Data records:

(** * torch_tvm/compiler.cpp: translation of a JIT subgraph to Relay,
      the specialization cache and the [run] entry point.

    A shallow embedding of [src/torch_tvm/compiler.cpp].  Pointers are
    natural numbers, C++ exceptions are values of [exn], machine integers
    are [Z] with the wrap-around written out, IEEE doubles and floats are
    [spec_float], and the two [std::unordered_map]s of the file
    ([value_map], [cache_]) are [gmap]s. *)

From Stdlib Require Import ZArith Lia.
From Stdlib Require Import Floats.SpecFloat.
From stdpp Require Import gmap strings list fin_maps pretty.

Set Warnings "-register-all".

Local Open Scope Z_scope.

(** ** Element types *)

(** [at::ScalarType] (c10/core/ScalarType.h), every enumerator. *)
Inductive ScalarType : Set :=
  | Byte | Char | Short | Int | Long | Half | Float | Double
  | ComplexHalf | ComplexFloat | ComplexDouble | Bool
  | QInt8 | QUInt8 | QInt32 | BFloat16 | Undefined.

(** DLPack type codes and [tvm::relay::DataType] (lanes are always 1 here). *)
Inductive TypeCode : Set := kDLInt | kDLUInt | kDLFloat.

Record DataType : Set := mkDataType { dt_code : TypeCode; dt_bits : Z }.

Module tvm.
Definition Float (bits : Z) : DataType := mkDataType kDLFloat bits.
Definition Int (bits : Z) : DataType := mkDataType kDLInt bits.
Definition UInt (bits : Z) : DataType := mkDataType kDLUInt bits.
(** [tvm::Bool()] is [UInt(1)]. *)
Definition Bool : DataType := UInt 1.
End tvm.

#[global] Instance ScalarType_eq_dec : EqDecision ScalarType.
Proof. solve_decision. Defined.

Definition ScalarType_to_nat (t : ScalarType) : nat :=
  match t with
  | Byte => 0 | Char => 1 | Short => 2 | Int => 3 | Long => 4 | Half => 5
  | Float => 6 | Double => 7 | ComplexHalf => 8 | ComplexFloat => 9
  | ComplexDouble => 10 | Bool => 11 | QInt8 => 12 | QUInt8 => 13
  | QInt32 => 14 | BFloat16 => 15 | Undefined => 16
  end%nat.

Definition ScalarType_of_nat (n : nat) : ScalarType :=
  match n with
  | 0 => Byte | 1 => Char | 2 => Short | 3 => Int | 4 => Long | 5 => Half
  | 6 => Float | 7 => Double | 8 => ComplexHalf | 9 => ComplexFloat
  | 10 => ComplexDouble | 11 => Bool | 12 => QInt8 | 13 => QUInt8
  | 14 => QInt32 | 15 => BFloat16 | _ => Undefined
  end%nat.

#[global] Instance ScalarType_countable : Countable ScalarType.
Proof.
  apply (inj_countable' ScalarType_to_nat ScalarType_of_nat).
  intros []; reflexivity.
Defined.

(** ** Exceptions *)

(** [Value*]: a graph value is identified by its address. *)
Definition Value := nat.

---

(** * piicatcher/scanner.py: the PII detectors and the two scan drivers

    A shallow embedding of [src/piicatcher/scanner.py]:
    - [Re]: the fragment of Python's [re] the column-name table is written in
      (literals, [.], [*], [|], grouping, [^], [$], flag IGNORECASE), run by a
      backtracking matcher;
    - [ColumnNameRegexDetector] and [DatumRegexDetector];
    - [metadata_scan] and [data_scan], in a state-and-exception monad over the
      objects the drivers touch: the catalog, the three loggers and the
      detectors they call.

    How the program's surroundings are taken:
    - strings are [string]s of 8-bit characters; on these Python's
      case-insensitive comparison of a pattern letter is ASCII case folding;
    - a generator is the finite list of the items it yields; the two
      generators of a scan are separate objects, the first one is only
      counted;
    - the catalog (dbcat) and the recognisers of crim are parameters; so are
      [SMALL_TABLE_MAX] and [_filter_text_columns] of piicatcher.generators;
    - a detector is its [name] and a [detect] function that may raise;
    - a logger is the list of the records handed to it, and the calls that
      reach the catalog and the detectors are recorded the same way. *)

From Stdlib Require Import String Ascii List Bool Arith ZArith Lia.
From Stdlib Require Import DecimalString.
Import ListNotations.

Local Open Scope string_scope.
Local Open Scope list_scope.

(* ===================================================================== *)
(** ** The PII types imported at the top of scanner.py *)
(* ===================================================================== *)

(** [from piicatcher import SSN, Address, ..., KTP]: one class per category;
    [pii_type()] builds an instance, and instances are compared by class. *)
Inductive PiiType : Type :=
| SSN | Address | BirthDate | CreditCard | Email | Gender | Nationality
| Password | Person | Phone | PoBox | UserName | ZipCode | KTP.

---

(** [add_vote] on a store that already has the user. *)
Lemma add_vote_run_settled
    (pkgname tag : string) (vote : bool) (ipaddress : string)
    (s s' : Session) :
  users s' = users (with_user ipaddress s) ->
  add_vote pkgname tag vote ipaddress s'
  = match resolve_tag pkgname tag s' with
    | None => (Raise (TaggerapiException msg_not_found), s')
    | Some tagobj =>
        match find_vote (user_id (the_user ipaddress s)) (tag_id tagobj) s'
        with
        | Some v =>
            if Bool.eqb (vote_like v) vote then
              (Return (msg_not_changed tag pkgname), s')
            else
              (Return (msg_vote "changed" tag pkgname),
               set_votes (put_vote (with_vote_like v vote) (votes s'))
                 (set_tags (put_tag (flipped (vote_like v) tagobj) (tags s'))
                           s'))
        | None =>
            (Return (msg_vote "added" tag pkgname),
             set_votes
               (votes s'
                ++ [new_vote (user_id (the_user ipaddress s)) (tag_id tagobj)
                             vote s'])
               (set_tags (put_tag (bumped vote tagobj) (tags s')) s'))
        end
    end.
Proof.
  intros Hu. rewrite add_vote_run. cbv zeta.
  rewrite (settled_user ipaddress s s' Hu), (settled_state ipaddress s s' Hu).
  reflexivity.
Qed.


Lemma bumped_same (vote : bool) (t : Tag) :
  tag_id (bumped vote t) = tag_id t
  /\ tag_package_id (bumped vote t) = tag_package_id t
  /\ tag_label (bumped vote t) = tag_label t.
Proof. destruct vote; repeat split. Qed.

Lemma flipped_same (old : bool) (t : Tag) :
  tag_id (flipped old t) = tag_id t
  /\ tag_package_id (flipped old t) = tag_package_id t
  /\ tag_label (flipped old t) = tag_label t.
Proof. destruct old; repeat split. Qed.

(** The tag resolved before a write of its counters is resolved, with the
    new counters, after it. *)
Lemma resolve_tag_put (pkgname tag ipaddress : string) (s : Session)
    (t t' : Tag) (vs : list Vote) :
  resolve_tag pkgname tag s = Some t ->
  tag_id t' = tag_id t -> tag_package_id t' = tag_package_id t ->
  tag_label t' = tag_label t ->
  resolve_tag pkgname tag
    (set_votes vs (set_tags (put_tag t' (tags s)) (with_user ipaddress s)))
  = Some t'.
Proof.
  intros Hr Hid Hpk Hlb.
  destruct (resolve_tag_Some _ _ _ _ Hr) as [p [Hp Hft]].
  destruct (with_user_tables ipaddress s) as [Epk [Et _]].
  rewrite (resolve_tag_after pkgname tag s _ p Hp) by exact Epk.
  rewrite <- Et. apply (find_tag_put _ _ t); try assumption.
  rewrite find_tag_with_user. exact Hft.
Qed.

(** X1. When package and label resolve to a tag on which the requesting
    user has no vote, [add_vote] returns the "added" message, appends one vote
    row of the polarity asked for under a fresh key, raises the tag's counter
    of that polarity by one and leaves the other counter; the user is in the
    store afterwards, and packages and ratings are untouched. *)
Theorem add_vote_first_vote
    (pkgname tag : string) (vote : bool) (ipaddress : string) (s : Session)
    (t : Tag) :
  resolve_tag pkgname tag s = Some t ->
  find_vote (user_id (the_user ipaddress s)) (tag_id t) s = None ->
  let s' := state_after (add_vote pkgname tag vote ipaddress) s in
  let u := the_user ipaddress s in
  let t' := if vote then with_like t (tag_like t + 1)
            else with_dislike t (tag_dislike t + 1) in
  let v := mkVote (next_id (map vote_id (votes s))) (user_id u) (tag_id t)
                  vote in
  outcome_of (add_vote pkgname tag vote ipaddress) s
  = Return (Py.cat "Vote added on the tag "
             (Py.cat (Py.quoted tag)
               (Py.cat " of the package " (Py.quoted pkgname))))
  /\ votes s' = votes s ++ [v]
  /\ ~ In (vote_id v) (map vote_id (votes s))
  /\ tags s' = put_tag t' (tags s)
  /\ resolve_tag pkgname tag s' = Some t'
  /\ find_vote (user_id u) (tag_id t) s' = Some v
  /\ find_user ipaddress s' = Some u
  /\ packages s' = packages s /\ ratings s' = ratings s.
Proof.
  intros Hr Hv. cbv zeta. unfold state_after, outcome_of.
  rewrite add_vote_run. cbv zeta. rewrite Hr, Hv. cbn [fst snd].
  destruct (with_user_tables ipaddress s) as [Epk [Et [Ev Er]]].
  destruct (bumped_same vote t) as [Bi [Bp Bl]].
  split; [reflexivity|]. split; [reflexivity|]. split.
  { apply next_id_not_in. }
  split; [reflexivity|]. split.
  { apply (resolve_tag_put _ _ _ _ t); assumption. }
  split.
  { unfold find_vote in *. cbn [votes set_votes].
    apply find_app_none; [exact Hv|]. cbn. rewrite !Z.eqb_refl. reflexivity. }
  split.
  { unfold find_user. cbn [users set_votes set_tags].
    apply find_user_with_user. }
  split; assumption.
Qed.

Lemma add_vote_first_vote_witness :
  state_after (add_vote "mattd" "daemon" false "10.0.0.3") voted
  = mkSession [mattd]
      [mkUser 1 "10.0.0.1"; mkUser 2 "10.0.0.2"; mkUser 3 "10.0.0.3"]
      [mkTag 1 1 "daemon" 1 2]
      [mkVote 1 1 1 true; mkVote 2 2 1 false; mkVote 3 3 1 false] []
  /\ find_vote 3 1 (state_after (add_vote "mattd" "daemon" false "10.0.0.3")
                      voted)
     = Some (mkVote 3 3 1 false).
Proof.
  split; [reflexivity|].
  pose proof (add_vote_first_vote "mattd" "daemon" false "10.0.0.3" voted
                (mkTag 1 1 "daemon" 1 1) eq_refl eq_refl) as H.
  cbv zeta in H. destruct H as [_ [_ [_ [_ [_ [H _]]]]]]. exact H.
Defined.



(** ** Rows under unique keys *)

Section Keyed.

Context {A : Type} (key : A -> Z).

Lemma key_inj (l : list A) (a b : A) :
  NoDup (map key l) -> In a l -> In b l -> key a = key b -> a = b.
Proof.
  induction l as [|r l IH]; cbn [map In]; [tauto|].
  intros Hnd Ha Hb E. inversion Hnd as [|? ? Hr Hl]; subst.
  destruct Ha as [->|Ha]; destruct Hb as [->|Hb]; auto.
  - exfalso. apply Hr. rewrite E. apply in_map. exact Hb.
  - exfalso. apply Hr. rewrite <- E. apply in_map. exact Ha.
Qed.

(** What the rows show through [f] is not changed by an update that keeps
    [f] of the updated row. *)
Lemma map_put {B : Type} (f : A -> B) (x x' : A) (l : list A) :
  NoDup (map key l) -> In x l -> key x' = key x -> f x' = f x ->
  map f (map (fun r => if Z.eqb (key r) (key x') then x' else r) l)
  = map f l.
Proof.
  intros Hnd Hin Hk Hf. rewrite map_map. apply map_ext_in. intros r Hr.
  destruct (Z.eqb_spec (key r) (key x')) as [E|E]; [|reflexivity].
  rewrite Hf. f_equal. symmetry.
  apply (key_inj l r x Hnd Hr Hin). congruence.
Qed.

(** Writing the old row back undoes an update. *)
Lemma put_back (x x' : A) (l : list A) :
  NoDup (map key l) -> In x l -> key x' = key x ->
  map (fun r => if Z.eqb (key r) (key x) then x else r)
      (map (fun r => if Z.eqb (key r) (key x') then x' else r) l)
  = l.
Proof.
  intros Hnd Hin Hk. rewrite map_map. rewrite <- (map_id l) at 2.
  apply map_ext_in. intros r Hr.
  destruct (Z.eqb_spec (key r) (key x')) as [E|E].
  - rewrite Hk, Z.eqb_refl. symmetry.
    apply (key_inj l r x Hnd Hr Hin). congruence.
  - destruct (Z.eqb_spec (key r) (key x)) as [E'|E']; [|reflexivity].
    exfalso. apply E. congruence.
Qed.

What to produce: A bare number is the whole answer: how many lines in the entries contain "catalog"?

Completed exercise: 3